§ Your instructions
Below is some data. Retype exactly the lines starting at the one with "watched path; a" and ending at the one with "zeta in Hs.".

Information START

(** C17: A plan is empty exactly when there is nothing to do: every declared
    resource, service, route and job runs with its declared signature (and
    resources with their type, built services with their build), the links are
    the same, nothing runs that is not declared, and the commit changed no
    watched path; a missing commit always rebuilds.  Once everything declared
    runs, planning again changes nothing. *)
Theorem plan_converges desired live opts :
  (pl_status (planApp desired live opts) = noop <-> in_sync desired live opts) /\
  forall image approval, names_unique desired ->
    pl_status (planApp desired (settled desired image) {| po_changedPaths := Some []; po_requireApproval := approval |}) = noop.
Proof.
  assert (H : forall live opts, pl_status (planApp desired live opts) = noop <-> in_sync desired live opts).
  { clear live opts. intros live opts. rewrite <- all_actions_nil. pose proof (status_spec desired live opts) as Hs. cbv zeta in Hs.
    assert (E : plan_actions desired live opts = [] <-> all_actions desired live opts = []).
    { rewrite plan_actions_map. split; [by intros ?%map_eq_nil%js_sort_nil|]. by intros ->. }
    rewrite <- E. split; intros Hn; [by rewrite Hn in Hs|]. rewrite Hn in Hs. destruct (pl_status _); [done|by destruct Hs|..].
    - by destruct Hs as [_ (a & ?%not_elem_of_nil & _)].
    - by destruct Hs as (a & ?%not_elem_of_nil & _). }
  split; [apply H|]. intros image approval Hu. by apply H, settled_in_sync.
Qed.
Lemma csi_followed v : v ∈ a_csi collected -> exists st vs, st ∈ a_volume collected /\ st_kind st = volume_follow /\
  st_volumes st = Some vs /\ v ∈ vs.
Proof.
  unfold collected, after_volumes. generalize (foldl (volume_step lc input target) (fst (fst (garage_step lc input target (after_caches lc input target)))) here).
  intros a. unfold csi_step. destruct (a_csi a) as [|c cs] eqn:E; intros Hv; [rewrite E in Hv; by apply not_elem_of_nil in Hv|].
  do 2 eexists. split; [apply pushed_volume|]. split_and!; [done..|]. apply js_sort_elem, js_uniq_elem. simpl in Hv. by rewrite E in Hv.
Qed.

Lemma all_leave : dp_blockers (plan_target lc input target) = [] -> forall name mounts, (name, mounts) ∈ here -> leaves name mounts.
Proof using Type*.
  intros Hb%plan_runnable name mounts Hin. destruct collected_accounted as [Ha Hh].
  destruct (Ha Hb name mounts (Hh _ _ Hin) Hin) as [m st H1 H2 H3 H4 H5 H6 H7|s H1 H2 H3|s c H1 H2 H3 H4 H5 H6|s r H1 H2 H3 H4 H5|H1|H0 H1 H2].
  - eapply (lv_primary _ _ m st); try done; [apply collected_before; by left|]. intros v Hv. by apply saved_backed, H7.
  - by eapply lv_resyncs.
  - eapply (lv_cache _ _ s c); try done. by apply collected_warned.
  - by eapply lv_unplanned.
  - by apply lv_stays.
  - apply lv_volumes.
    + destruct H0 as [Hf Hs]. split; eauto using collected_warned.
    + intros v Hv Hl. destruct (csi_followed v (H1 v Hv Hl)) as (st & vs & Hst & ? & ? & ?). exists st, vs.
      split; [apply collected_before; by right|done].
    + intros v Hv Hl. destruct (H2 v Hv Hl) as [(Hm & n & Hn)|(Hbk & st & Hst & Hmv)]; [left|right].
      * split; [done|]. exists n. by apply collected_warned.
      * split; [by apply saved_backed|]. exists st. split; [apply collected_before; by right|done].
Qed.

(** ** Where data is sent, and how much *)

Definition destination_id (st : DrainStep) : option string := fst <$> st_destination st.

(** What a step sends to a server: its volumes, when the size of each is known. *)
Definition weight (id : string) (st : DrainStep) : Z :=
  if decide (destination_id st = Some id) then default 0 (st_volumes st ≫= total_size input) else 0.

Definition sent_to (id : string) (steps : list DrainStep) : Z := foldr (fun st z => weight id st + z) 0 steps.

Lemma sent_to_app id l l' : sent_to id (l ++ l') = sent_to id l + sent_to id l'.
Proof. induction l as [|st l IH]; simpl; [done|]. rewrite IH. lia. Qed.

(** What the kind of a data step says of the server. *)
Definition data_kind (k : DrainStepKind) : Prop :=
  match k with
  | db_switchover | db_standby_switchover | volume_copy => online target = true
  | db_failover | volume_restore => online target = false
  | volume_follow => True
  | _ => False
  end.

Definition data_step_ok (st : DrainStep) : Prop :=
  (destination_id st = None \/ exists d, eligible (in_nodes input) (dn_nodeId target) [] d /\ destination_id st = Some (dn_nodeId d)) /\
  data_kind (st_kind st).

Record kept (p : Picker) (steps : list DrainStep) : Prop := {
  kp_steps : Forall data_step_ok steps;
  kp_within : within (in_nodes input) p;
  kp_sent : forall id, sent_to id steps <= tally (pk_reserved p) id
}.

Definition all_kept (a : Acc) : Prop := kept (a_picker a) (a_data a ++ a_volume a).

#[local] Instance sent_to_perm id : Proper ((≡ₚ) ==> eq) (sent_to id).
Proof. intros l l' Hp. induction Hp; simpl; [done|by rewrite IHHp|lia|congruence]. Qed.

Lemma kept_perm p l l' : l ≡ₚ l' -> kept p l -> kept p l'.
Proof. intros Hp [H1 H2 H3]. split; [by rewrite <- Hp|done|]. intros id. by rewrite <- Hp. Qed.

(** A step that sends nothing known. *)
Lemma kept_push p l st : data_step_ok st -> (forall id, weight id st = 0) -> kept p l -> kept p (st :: l).
Proof.
  intros Hok Hb [H1 H2 H3]. split; [by constructor|done|]. intros id. simpl. rewrite Hb. specialize (H3 id). lia.
Qed.

(** ** The order of the steps *)

Definition step_rank (st : DrainStep) : Z :=
  match st_kind st with
  | safety_backup => 0
  | cordon => 1
  | manager_promote => 2
  | edge_handover => 3
  | garage_add_member => 4
  | garage_leave => 5
  | db_switchover | db_standby_switchover | db_failover | volume_copy | volume_follow | volume_restore => 6
  | drain_ => 7
  | garage_await_resync => 8
  | manager_demote => 9
  | swarm_leave => 10
  | mesh_remove => 11
  | forget_ => 12
  end.

(** A part of the plan outside the data: one rank, and nothing sent. *)
Definition weightless (st : DrainStep) : bool := bool_decide (st_volumes st = None) || bool_decide (st_destination st = None).
Definition part (r : Z) (l : list DrainStep) : Prop := Forall (fun st => step_rank st = r /\ weightless st = true) l.

Lemma weightless_0 st id : weightless st = true -> weight id st = 0.
Proof.
  unfold weightless, weight, destination_id. intros [->%bool_decide_eq_true| ->%bool_decide_eq_true]%orb_true_iff; simpl; by repeat case_decide.
Qed.

Lemma weight_plain id k suffix subject d t b : weight id (step k suffix subject None d t b) = 0.
Proof. by apply weightless_0. Qed.

Definition from (r : Z) (l : list DrainStep) : Prop :=
  StronglySorted (fun s t => step_rank s <= step_rank t) l /\ Forall (fun st => r <= step_rank st) l.

Lemma from_nil r : from r [].
Proof. split; constructor. Qed.

Lemma from_app r r' l l' : Forall (fun st => step_rank st = r) l -> from r' l' -> r <= r' -> from r (l ++ l').
Proof.
  intros Hl [Hs Hf] Hr. assert (Hle : Forall (fun st => r <= step_rank st) l') by (eapply Forall_impl; [exact Hf|]; simpl; lia).
  induction Hl as [|st l Hst Hl [IHs IHf]]; simpl; [by split|]. split; constructor; try done; [|lia]. by rewrite Hst.
Qed.

Lemma part_rank r l : part r l -> Forall (fun st => step_rank st = r) l.
Proof. intros H. eapply Forall_impl; [exact H|]. by intros ? []. Qed.

Lemma part_sent r l id : part r l -> sent_to id l = 0.
Proof. induction 1 as [|st l [_ Hb] Hl IH]; simpl; [done|]. by rewrite IH, weightless_0. Qed.

Lemma garage_parts a a' gs gr : garage_step lc input target a = (a', gs, gr) ->
  (exists added left_, gs = added ++ left_ /\ part 4 added /\ part 5 left_) /\ part 8 (of_option gr).
Proof.
  assert (H : forall b, part 4 (snd (garage_replace lc input target b))) by (intros b; unfold garage_replace; repeat case_match; repeat constructor).
  unfold garage_step. specialize (H a). destruct (garage_replace lc input target a) as [b added]. destruct (is_member target); intros [= <- <- <-].
  - split; [|repeat constructor]. exists added. eexists. split; [reflexivity|]. split; [done|repeat constructor].
  - split; [|constructor]. exists [], []. repeat constructor.
Qed.

Lemma edge_parts a a' es : edge_steps lc input target a = (a', es) -> part 3 es.
Proof.
  assert (H : forall st k, part 3 (snd st) -> part 3 (snd (edge_step lc input target st k))).
  { intros [b l] k Hp. unfold edge_step. repeat case_match; simpl in *; try done; apply Forall_app; (split; [done|repeat constructor]). }
  intros E. pose proof (H (edge_step lc input target (a, []) NODE_INGRESS) NODE_OUTLET (H (a, []) NODE_INGRESS (Forall_nil_2 _))) as Hp.
  assert (E' : edge_step lc input target (edge_step lc input target (a, []) NODE_INGRESS) NODE_OUTLET = (a', es)) by exact E.
  by rewrite E' in Hp.
Qed.

Lemma manager_parts a a' ms dm : manager_step lc input target a = (a', ms, dm) -> part 2 ms /\ part 9 (of_option dm).
Proof. unfold manager_step. repeat case_match; intros; simplify_eq; split; repeat constructor. Qed.

Lemma data_rank l : Forall data_step_ok l -> Forall (fun st => step_rank st = 6) l.
Proof. intros H. eapply Forall_impl; [exact H|]. intros st [_ Hk]. unfold step_rank, data_kind in *. by destruct (st_kind st). Qed.

Lemma plan_sent id : sent_to id (dp_steps (plan_target lc input target)) = sent_to id (a_data collected ++ a_volume collected).
Proof.
  destruct plan_shape as (a & gs & gr & es & ms & dm & Hq & Hg & (a1 & a2 & He & Hm & _) & -> & _).
  destruct (garage_parts _ _ _ _ Hg) as [(x & y & -> & Hx & Hy) Hgr]. pose proof (edge_parts _ _ _ He) as Hes.
  destruct (manager_parts _ _ _ _ Hm) as [Hms Hdm].
  rewrite (q_data _ _ Hq), (q_volume _ _ Hq), !sent_to_app.
  rewrite (part_sent 2 ms), (part_sent 3 es), (part_sent 4 x), (part_sent 5 y), (part_sent 8 (of_option gr)), (part_sent 9 (of_option dm)),
    (part_sent 0 (of_option (backup_step input target a))) by (try done; unfold backup_step; repeat case_match; repeat constructor).
  unfold last_steps. destruct (online target), (dn_meshPeer target); cbn [app sent_to foldr]; rewrite !weight_plain; lia.
Qed.

Lemma part_other r l st : part r l -> st ∈ l -> step_rank st = 6 -> r = 6.
Proof. intros H Hin Hr. eapply Forall_forall in H as [H _]; [|exact Hin]. congruence. Qed.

Information END

§ Solution
    watched path; a missing commit always rebuilds.  Once everything declared
    runs, planning again changes nothing. *)
Theorem plan_converges desired live opts :
  (pl_status (planApp desired live opts) = noop <-> in_sync desired live opts) /\
  forall image approval, names_unique desired ->
    pl_status (planApp desired (settled desired image) {| po_changedPaths := Some []; po_requireApproval := approval |}) = noop.
Proof.
  assert (H : forall live opts, pl_status (planApp desired live opts) = noop <-> in_sync desired live opts).
  { clear live opts. intros live opts. rewrite <- all_actions_nil. pose proof (status_spec desired live opts) as Hs. cbv zeta in Hs.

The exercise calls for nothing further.